Rendre ces moments plus beaux, plus paisibles
Loin de se joindre au tumulte ambiant, si ce n’est par la portée morale de son travail, Elsa Maury consacre ses capacités d’engagement à l’analyse et à l’observation. Un premier volet de ce qui constitue l’argument d’une thèse, menée conjointement à l’ERG et l’Université de Liège, a été préalablement exposé à la Centrale en 2016, sous le titre : Bien manger, bien tuer, bien manger. Si la position d’observatrice que la plasticienne se donne n’est pas des plus confortables, c’est que les dimensions affectives liées à la production de viande sont justement au centre de son travail. Ainsi, le processus de recherche au long cours dans lequel s’inscrit Nous la mangerons se focalise explicitement sur la mise en rapport des pratiques d’élevage et d’abattage envisagées comme instances de vie et de mort. Là où tant d’essais sur la question animale n’en délivrent qu’une vision politisée, acte nécessaire mais souvent répétitif sans être plus complet et davantage enfiévré que rigoureux, Elsa Maury prend à rebours les enjeux éthiques et environnementaux dans une démarche qui fouille la chair au cœur des disciplines de l’anthropologie et de l’éthologie.
Je propose de faire corps avec la pratique de Nathalie, en m’attardant sur des manières de converser corporellement avec des animaux, et de les manger jusqu’au bout. — Elsa Maury
Autant que faire se peut, le regard de la réalisatrice épouse celui de Nathalie Salavois, laquelle signe elle-même le texte de ses interventions. Sur ce front sensible et solidaire, il faut encore compter les brebis, moutons et agneaux auxquels la caméra fait honneur, parce que ceux-ci sont autant des sujets que la femme qui en a la charge. Ce n’est certainement pas l’effet d’un hasard si la bande-son comporte davantage de bêlements que de paroles articulées : le texte de l’éleveuse est à lire sur des panneaux noirs, sa voix ne nous parvenant que dans ses adresses au troupeau. En outre, le générique de fin ne se fait pas faute de saluer la participation de chacun de ses compagnons laineux, désignés par un surnom, Cocotte, Etmoi, ou, plus souvent, par un numéro : 80092, 90096, 90036, 00046, 70107... Par son ambiguïté absolue, cette liste composée de chiffres d’une grandeur désespérante rappelle la chanson bien connue de Philippe Katerine :
Je l'ai acheté 52 francs 55
Chez le boucher chauve
Rue de la Bastille à Nantes
Je l'ai mangé chaud le midi
Froid le soir
Avec une bouteille de vin rouge
Je l'ai adoré, le poulet
Poulet n° 728120
Je t'aime, je pense à toi.
Pour le troupeau, et donc pour moi.
En la personne de la bergère, la réalisatrice a longuement recherché – et trouvé – un écho suffisamment proche de ses propres questionnements.

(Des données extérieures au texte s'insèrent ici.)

(* ===== verification/EngineFacts.v ===== *)
(** * Every run of an evaluation is safe

    The contract of the store for the attempt rows of one candidate, and the
    proof that an evaluation keeps to it: what it sends was recorded before,
    nothing is sent twice, it neither panics nor runs out of fuel, and it submits
    only complete assessments. *)

From stdpp Require Import gmap.
From S2P Require Import Prelude Program RustString Json Diagnostics Expression Budget Provenance Scalars Evaluator Fit Domain Template Decision Check Preparation Lifecycle Selection BoundedJson Prepared Results ResultFacts Actions ActionFacts Progress ProgressFacts Scheduler Engine.

#[local] Open Scope N_scope.

(** ** The durable rows of a candidate *)

(** The rows that the store holds, the attempts that were sent in the whole life
    of the candidate, and how many the current evaluation has sent. *)
Record Durable := {
  du_rows : list SavedDecisionAttempt;
  du_sent : list DecisionAttempt;
  du_now : N
}.

Definition with_rows (rows : list SavedDecisionAttempt) (d : Durable) : Durable :=
  {| du_rows := rows; du_sent := du_sent d; du_now := du_now d |}.

Definition intend (a : DecisionAttempt) (rows : list SavedDecisionAttempt) : list SavedDecisionAttempt :=
  (rows ++ [{| sa_attempt := a; sa_outcome := DispatchIntent |}])%list.

Definition settle (a : DecisionAttempt) (o : DecisionAttemptOutcome) (rows : list SavedDecisionAttempt) :
    list SavedDecisionAttempt :=
  (λ r, if decide (sa_attempt r = a) then {| sa_attempt := a; sa_outcome := o |} else r) <$> rows.

(** The restart marks abandoned dispatches as unknown. *)
Definition abandon (rows : list SavedDecisionAttempt) : list SavedDecisionAttempt :=
  (λ r, match sa_outcome r with
        | DispatchIntent => {| sa_attempt := sa_attempt r; sa_outcome := AttemptUnknown |}
        | _ => r
        end) <$> rows.

(** A write that reports an error may have committed. *)
Definition maybe (d d' committed : Durable) : Prop := d' = d ∨ d' = committed.

Section contract.
Context `{SerdeNumber}.

(** What the documentation of [CheckStore] promises of the rows: they are loaded
    exactly; a current intent is saved before the call returns and a stale one is
    not; a settled attempt has its outcome, also when the claim is stale. *)
Definition durable_step (X : Type) (c : engine_call X) : X → Durable → Durable → Prop :=
  match c in engine_call X return X → Durable → Durable → Prop with
  | LoadDecisionProgress _ => λ x d d', d' = d ∧ ∀ p, x = Ok p → dp_attempts p = du_rows d
  | RecordDispatchIntent _ _ _ a => λ x d d',
      let committed := with_rows (intend a (du_rows d)) d in
      match x with
      | Ok Current => d' = committed
      | Ok Stale => d' = d
      | Err _ => maybe d d' committed
      end
  | RecordAttemptFailure _ a kind _ => λ x d d',
      let committed := with_rows (settle a (failure_outcome kind) (du_rows d)) d in
      match x with Ok _ => d' = committed | Err _ => maybe d d' committed end
  | RecordDecisionAnswer _ a answer => λ x d d',
      let committed := with_rows (settle a (Answer answer) (du_rows d)) d in
      match x with Ok Current => d' = committed | _ => maybe d d' committed end
  | Send _ _ _ a => λ _ d d',
      d' = {| du_rows := du_rows d; du_sent := du_sent d ++ [a]; du_now := du_now d + 1 |}
  | _ => λ _ d d', d' = d
  end.

(** ** The invariant *)

(** The rows are distinct, a second attempt follows a first that was safe to
    repeat, and what was sent, once each, has a row. *)
Record durable_ok (d : Durable) : Prop := {
  do_keys : NoDup (row_key <$> du_rows d);
  do_numbers r : r ∈ du_rows d → da_number (sa_attempt r) = 1 ∨ da_number (sa_attempt r) = 2;
  do_second r : r ∈ du_rows d → da_number (sa_attempt r) = 2 →
    {| sa_attempt := {| da_decision := da_decision (sa_attempt r); da_number := 1 |};
       sa_outcome := SafeTransient |} ∈ du_rows d;
  do_sent : ∀ a, a ∈ du_sent d → a ∈ sa_attempt <$> du_rows d;
  do_once : NoDup (du_sent d)
}.

Definition attempt_key (a : DecisionAttempt) : string * N := (da_decision a, da_number a).

#[export] Instance attempt_key_inj : Inj (=) (=) attempt_key.
Proof. by intros [] [] [= -> ->]. Qed.

Lemma rows_attempts (rows : list SavedDecisionAttempt) : row_key <$> rows = attempt_key <$> (sa_attempt <$> rows).
Proof. by rewrite <- list_fmap_compose. Qed.

Lemma fresh_row (rows : list SavedDecisionAttempt) a :
  rows_at rows (da_decision a, da_number a) = None → a ∉ sa_attempt <$> rows.
Proof.
  intros Hrow Hin. apply (list_elem_of_fmap_2 attempt_key) in Hin. rewrite <- rows_attempts in Hin.
  apply row_map_elem in Hin as [o Ho]. unfold rows_at in Hrow. unfold attempt_key in Ho. congruence.
Qed.

Lemma settle_fresh a o rows : a ∉ sa_attempt <$> rows → settle a o rows = rows.
Proof.
  unfold settle. induction rows as [|r rows IH]; [done|]. csimpl. intros [Hr Hin]%not_elem_of_cons.
  rewrite decide_False by congruence. by rewrite IH.
Qed.

Lemma settle_last a o o' rows :
  a ∉ sa_attempt <$> rows →
  settle a o (rows ++ [{| sa_attempt := a; sa_outcome := o' |}]) =
  (rows ++ [{| sa_attempt := a; sa_outcome := o |}])%list.
Proof.
  intros Ha. unfold settle. rewrite fmap_app. fold (settle a o rows). rewrite settle_fresh by done.
  simpl. by rewrite decide_True.
Qed.

Lemma row_elem rows k o : NoDup (row_key <$> rows) → rows_at rows k = Some o → 
  ∃ r, r ∈ rows ∧ row_key r = k ∧ sa_outcome r = o.
Proof.
  intros Hn Hk. unfold rows_at, row_map in Hk. apply elem_of_list_to_map_2 in Hk.
  apply list_elem_of_fmap in Hk as (r & [= -> ->] & Hr). by exists r.
Qed.

(** A row of an open attempt is added: as an intent, or with its outcome. *)
Lemma durable_add d ds answers a u o :
  durable_ok d → attempt_open (rows_at (du_rows d)) ds answers a u →
  durable_ok (with_rows (du_rows d ++ [{| sa_attempt := a; sa_outcome := o |}]) d).
Proof.
  intros [Hk Hnum Hsec Hsent Hone] [Hrow Hnumber _ _].
  pose proof (fresh_row _ _ Hrow) as Hfresh. split; cbn [du_rows du_sent with_rows].
  - rewrite fmap_app. apply NoDup_app. split_and!; [done| |apply NoDup_singleton].
    intros k Hin ->%list_elem_of_singleton. apply Hfresh. rewrite rows_attempts in Hin.
    apply list_elem_of_fmap in Hin as (a' & He & Hin). by apply (inj attempt_key) in He as <-.
  - intros r [Hr| ->%list_elem_of_singleton]%elem_of_app; [by apply Hnum|]. simpl. tauto.
  - intros r [Hr| ->%list_elem_of_singleton]%elem_of_app H2; apply elem_of_app; left; [by apply Hsec|].
    simpl in *. destruct Hnumber as [[H1 _]|[_ H1]]; [lia|].
    apply row_elem in H1 as ([[name n] o'] & Hr & [= -> ->] & Ho); [|done]. simpl in Ho. by rewrite Ho in Hr.
  - intros a' Ha'. rewrite fmap_app, elem_of_app. left. by apply Hsent.
  - done.
Qed.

Cette rencontre n’est pas explicitée. En effet, Elsa Maury n’apparaît pas à l’image, de même que, sous l'angle du contexte, beaucoup de choses n’apparaissent pas à l’image. Ce qui se présente à l’écran procède d’un évidement, d’une éviction. Aussi étrange que cela puisse paraître pour un film qui se déroule à l’air libre, Nous la mangerons est un huis-clos, un lieu essentiellement circonscrit par les personnes qui le définissent : une femme, un troupeau. Hormis quelques employées de l’abattoir et une intervention médicale, rares sont les personnes humaines qui rentrent dans le plan. À tel point que l’image conduit presque à croire en une indépendance totale de la bergère. Cette atmosphère de forclusion conjuguée à la relative opacité de la femme, opacité qui devient totale quand il s’agit de ses animaux, tirent le documentaire au seuil d’une autre forme, celle de l’essai philosophique.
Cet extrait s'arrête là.